Vientos intensos, nevadas
abundantes, temperaturas bajo cero… estos son sólo algunos
elementos de la naturaleza que
representan un verdadero peligro para tu familia y tu hogar durante
la temporada de invierno.
Aunque un buen seguro de vivienda puede ayudar a recuperarte después de un desastre, lo mejor es prepararse con anticipación para prevenir daños a tu salud y propiedad durante esta época del año. Protege tu vivienda y tus seres queridos con estas medidas de seguridad que puedes implementar antes, durante y después de una tormenta de invierno severa.
Antes de una tormenta
● Reúne suministros de emergencia especiales. Además de los elementos básicos de emergencia y botiquín de primeros auxilios, incluye combustible suficiente para calefacción, palas para la nieve, frazadas y vestimenta de invierno adecuada.
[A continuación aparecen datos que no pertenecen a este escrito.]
(** [s.split(sep)] for a one-character separator. *)
Fixpoint split (sep : ascii) (s : string) : list string :=
  match s with
  | EmptyString => [EmptyString]
  | String c rest =>
      if Ascii.eqb c sep then EmptyString :: split sep rest
      else match split sep rest with
           | part :: parts => String c part :: parts
           | [] => [String c EmptyString]
           end
  end.

Definition startswith (s pre : string) : bool := String.prefix pre s.

(** Truth value of an [Optional[str]]. *)
Definition truthy (o : option string) : bool :=
  match o with
  | None => false
  | Some s => negb (String.eqb s "")
  end.

End Py.

(** ** The client object *)

Module Client.

Inductive ModelProvider : Type := ANTHROPIC | OPENAI.

Definition provider_eqb (a b : ModelProvider) : bool :=
  match a, b with
  | ANTHROPIC, ANTHROPIC | OPENAI, OPENAI => true
  | _, _ => false
  end.

Definition ANTHROPIC_MODELS : gmap string string :=
  list_to_map [ ("claude-3-opus", "claude-3-opus-latest");
                ("claude-3-sonnet", "claude-3-7-sonnet-latest");
                ("claude-3-haiku", "claude-3-5-haiku-latest") ].

Definition OPENAI_MODELS : gmap string string :=
  list_to_map [ ("gpt-4-turbo", "gpt-4-turbo");
                ("gpt-4", "gpt-4o");
                ("gpt-3.5-turbo", "gpt-3.5-turbo") ].

Definition models_of (p : ModelProvider) : gmap string string :=
  match p with
  | ANTHROPIC => ANTHROPIC_MODELS
  | OPENAI => OPENAI_MODELS
  end.

(** The attributes of [self].  [session] is the identity of the
    [ClientSession] object; an adapter is the vendor client, identified by
    the API key it was built with. *)
Record UniversalMCPClient : Type := mkClient {
  session : option nat;
  _server_path : option string;
  provider : ModelProvider;
  model_name : option string;
  full_model_name : option string;
  anthropic : option string;
  openai : option string
}.

(** [os.environ] as far as the client reads it. *)
Record Environ : Type := mkEnviron {
  ANTHROPIC_API_KEY : option string;
  OPENAI_API_KEY : option string
}.

Definition api_key_of (env : Environ) (p : ModelProvider) : option string :=
  match p with
  | ANTHROPIC => ANTHROPIC_API_KEY env
  | OPENAI => OPENAI_API_KEY env
  end.

Definition default_model (p : ModelProvider) : string :=
  match p with
  | ANTHROPIC => "claude-3-sonnet"
  | OPENAI => "gpt-4-turbo"
  end.

Definition key_not_set (p : ModelProvider) : string :=
  match p with
  | ANTHROPIC => "ANTHROPIC_API_KEY not set in environment or .env file"
  | OPENAI => "OPENAI_API_KEY not set in environment or .env file"
  end.

(** [__init__] (lines 56-119); the two branches differ in the names only. *)
Definition __init__ (env : Environ) (p : ModelProvider)
    (model : option string) : result UniversalMCPClient :=
  if Py.truthy (api_key_of env p) then
    let api_key := api_key_of env p in
    let model := if Py.truthy model then Registry.or_empty model
                 else default_model p in
    let full := default model (models_of p !! model) in
    Ok (mkClient None None p (Some model) (Some full)
          (match p with ANTHROPIC => api_key | OPENAI => None end)
          (match p with OPENAI => api_key | ANTHROPIC => None end))
  else Err (key_not_set p).

Definition not_connected : string :=
  "Not connected to a server. Call connect_to_server() first.".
● Elabora un plan de emergencia familiar. Asegúrate de que todos tus seres queridos sepan qué hacer, cómo comunicarse y dónde reunirse en caso de que se separen a causa de un desastre.
● Prepara tu hogar para el invierno. Sella las posibles fugas de calor en el ático, puertas y ventanas. Repara goteras en el techo, verifica que las chimeneas y el sistema de calefacción funcionen correctamente, y poda las ramas de los árboles que pudieran quebrarse con el peso del hielo o la nieve.
Durante la tormenta
● Procura no salir de tu hogar. Si necesitas salir, mantente seco y bien abrigado para evitar riesgos a tu salud. Si conduces, hazlo con precaución.
● Identifica señales de hipotermia o congelamiento. La pérdida de coloración y sensibilidad en las extremidades pudieran ser señales peligrosas. Acude a tu médico inmediatamente —si puedes hacerlo sin correr algún peligro— si detectas algún síntoma.
● Ventila el interior de tu vivienda. Esto es aún más importante si tienes un sistema de calefacción de queroseno, para evitar la acumulación de gases tóxicos.
● Mantente al tanto de los reportes del servicio meteorológico nacional. De esta manera te informarás sobre cambios climáticos severos.
Después de la tormenta
● Permanece dentro de tu hogar. Evita salir hasta que mejoren las condiciones del clima.
● Acude a un refugio o albergue público local. Si pierdes la electricidad o calefacción en tu hogar durante un período de frío intenso, busca un refugio para ti y tu familia.
● Inspecciona la estructura de tu casa. Si tuviste que abandonar tu hogar a causa de un desastre severo, confirma la estabilidad de la estructura antes de regresar para verificar que sea segura.